**Instructions to follow:** Repeat precisely the span of lines below that opens with the line containing "Lemma c_string_app e" and closes with the line containing "intros He. unfold", both included.

**Task material:**
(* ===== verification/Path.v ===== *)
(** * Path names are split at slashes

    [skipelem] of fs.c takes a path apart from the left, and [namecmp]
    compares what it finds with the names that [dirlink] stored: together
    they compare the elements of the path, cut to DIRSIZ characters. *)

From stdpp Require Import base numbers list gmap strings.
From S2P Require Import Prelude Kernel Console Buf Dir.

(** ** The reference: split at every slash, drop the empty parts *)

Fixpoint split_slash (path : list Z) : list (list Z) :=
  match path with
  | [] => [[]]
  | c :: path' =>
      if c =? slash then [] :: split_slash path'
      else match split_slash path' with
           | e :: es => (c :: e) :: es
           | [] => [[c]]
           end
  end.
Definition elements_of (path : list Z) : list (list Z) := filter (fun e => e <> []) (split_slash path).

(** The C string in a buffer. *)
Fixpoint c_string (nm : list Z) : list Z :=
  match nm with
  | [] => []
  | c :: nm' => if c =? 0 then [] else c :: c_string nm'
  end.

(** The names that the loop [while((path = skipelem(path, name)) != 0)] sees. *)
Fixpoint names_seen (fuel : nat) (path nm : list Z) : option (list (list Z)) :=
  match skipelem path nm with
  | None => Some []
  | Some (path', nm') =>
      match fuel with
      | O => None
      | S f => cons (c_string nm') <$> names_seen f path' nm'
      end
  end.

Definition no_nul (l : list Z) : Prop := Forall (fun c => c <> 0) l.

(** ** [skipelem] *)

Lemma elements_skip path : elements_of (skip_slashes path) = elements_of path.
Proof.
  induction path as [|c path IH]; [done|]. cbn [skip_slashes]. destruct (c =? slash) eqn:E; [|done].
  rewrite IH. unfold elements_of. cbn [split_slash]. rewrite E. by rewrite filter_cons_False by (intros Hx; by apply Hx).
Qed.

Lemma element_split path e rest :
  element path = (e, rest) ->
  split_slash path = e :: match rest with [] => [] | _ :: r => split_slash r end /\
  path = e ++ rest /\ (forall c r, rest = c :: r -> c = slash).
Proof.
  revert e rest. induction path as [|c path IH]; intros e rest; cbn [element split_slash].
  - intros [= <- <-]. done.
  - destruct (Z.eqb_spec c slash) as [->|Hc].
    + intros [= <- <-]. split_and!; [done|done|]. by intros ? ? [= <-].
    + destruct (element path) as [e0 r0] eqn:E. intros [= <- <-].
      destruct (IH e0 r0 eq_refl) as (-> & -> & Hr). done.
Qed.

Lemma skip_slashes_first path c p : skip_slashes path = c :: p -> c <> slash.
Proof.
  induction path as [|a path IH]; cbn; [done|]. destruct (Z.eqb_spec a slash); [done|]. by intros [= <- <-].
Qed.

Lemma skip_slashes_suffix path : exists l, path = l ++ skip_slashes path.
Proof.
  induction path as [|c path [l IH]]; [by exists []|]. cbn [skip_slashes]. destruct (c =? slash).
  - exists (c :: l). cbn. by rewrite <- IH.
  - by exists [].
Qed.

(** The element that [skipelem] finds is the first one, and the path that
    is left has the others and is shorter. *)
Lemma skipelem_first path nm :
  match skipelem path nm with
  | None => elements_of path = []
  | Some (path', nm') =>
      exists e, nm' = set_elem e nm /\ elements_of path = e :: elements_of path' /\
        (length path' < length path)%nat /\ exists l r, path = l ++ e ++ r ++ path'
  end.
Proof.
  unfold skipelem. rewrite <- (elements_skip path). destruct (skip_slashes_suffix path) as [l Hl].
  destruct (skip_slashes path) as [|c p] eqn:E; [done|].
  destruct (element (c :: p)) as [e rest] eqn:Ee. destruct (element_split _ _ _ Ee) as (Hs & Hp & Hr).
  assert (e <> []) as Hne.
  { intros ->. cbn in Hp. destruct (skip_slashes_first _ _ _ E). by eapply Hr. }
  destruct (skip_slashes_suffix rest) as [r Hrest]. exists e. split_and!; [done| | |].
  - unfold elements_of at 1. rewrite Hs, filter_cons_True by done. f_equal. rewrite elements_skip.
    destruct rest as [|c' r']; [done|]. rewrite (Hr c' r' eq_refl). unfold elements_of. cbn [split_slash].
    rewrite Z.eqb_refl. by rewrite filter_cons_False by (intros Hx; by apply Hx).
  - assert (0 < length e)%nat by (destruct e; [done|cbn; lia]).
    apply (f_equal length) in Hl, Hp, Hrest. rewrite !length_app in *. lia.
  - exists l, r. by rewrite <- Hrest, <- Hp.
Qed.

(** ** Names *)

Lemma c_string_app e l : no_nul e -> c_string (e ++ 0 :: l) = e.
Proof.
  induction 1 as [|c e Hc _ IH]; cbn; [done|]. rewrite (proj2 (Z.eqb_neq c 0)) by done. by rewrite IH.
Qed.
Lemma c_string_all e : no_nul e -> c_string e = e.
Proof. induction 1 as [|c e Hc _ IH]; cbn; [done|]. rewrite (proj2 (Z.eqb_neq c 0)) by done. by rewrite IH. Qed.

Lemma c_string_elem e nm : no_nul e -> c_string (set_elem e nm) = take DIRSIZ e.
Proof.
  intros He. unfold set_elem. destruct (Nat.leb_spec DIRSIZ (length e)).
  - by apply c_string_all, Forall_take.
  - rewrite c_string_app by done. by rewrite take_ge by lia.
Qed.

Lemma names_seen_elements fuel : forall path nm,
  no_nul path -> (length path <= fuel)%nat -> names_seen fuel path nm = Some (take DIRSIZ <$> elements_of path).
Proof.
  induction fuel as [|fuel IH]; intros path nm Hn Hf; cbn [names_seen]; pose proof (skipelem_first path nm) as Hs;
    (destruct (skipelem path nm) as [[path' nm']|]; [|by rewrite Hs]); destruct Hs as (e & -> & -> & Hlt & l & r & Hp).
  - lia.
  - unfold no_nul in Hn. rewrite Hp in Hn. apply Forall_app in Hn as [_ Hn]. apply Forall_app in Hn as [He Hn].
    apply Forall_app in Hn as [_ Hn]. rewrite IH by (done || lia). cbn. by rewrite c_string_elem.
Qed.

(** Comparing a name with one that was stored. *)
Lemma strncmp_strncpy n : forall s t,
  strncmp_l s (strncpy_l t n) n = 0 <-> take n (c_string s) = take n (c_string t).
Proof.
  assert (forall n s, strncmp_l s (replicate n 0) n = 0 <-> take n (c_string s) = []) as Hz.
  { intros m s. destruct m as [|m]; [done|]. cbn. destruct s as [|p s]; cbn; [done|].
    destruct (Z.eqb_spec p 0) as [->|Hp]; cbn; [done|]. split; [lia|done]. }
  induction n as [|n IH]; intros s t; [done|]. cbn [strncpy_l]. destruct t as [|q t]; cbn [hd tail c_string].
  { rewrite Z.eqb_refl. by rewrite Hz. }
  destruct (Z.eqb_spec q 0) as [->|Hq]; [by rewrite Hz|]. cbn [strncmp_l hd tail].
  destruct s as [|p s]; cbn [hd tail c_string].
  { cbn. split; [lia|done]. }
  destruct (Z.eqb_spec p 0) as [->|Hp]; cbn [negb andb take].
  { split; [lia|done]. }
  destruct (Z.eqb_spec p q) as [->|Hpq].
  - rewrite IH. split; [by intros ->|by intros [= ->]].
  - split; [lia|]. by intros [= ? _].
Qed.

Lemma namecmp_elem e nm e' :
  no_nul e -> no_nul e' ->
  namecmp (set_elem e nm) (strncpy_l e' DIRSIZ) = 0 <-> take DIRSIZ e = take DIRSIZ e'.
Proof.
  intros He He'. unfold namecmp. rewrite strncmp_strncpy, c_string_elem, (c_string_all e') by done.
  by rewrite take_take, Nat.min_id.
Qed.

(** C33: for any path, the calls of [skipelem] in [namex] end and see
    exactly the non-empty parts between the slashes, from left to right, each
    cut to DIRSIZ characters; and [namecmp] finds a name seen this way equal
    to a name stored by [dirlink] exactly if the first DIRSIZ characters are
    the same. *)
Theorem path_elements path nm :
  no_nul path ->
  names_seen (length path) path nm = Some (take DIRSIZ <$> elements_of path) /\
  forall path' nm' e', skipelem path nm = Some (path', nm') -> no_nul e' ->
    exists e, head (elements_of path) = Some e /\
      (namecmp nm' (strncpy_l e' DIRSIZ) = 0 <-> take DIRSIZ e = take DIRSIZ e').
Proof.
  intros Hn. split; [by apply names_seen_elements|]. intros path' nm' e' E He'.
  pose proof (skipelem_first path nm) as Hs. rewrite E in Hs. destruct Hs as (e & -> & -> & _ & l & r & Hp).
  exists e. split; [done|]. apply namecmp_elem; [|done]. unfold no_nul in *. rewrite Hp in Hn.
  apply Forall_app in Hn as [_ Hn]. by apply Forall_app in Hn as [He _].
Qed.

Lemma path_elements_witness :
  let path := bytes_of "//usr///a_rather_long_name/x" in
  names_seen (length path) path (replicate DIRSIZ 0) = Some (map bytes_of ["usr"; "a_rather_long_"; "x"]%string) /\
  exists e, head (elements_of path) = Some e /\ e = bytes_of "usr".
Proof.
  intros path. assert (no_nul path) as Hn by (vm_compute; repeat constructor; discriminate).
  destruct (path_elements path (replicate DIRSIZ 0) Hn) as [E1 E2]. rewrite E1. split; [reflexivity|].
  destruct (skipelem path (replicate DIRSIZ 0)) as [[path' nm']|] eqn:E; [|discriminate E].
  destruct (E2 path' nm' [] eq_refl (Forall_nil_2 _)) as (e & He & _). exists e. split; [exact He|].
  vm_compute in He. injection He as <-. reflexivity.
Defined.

**Worked solution:**
Lemma c_string_app e l : no_nul e -> c_string (e ++ 0 :: l) = e.
Proof.
  induction 1 as [|c e Hc _ IH]; cbn; [done|]. rewrite (proj2 (Z.eqb_neq c 0)) by done. by rewrite IH.
Qed.
Lemma c_string_all e : no_nul e -> c_string e = e.
Proof. induction 1 as [|c e Hc _ IH]; cbn; [done|]. rewrite (proj2 (Z.eqb_neq c 0)) by done. by rewrite IH. Qed.

Lemma c_string_elem e nm : no_nul e -> c_string (set_elem e nm) = take DIRSIZ e.
Proof.
  intros He. unfold set_elem. destruct (Nat.leb_spec DIRSIZ (length e)).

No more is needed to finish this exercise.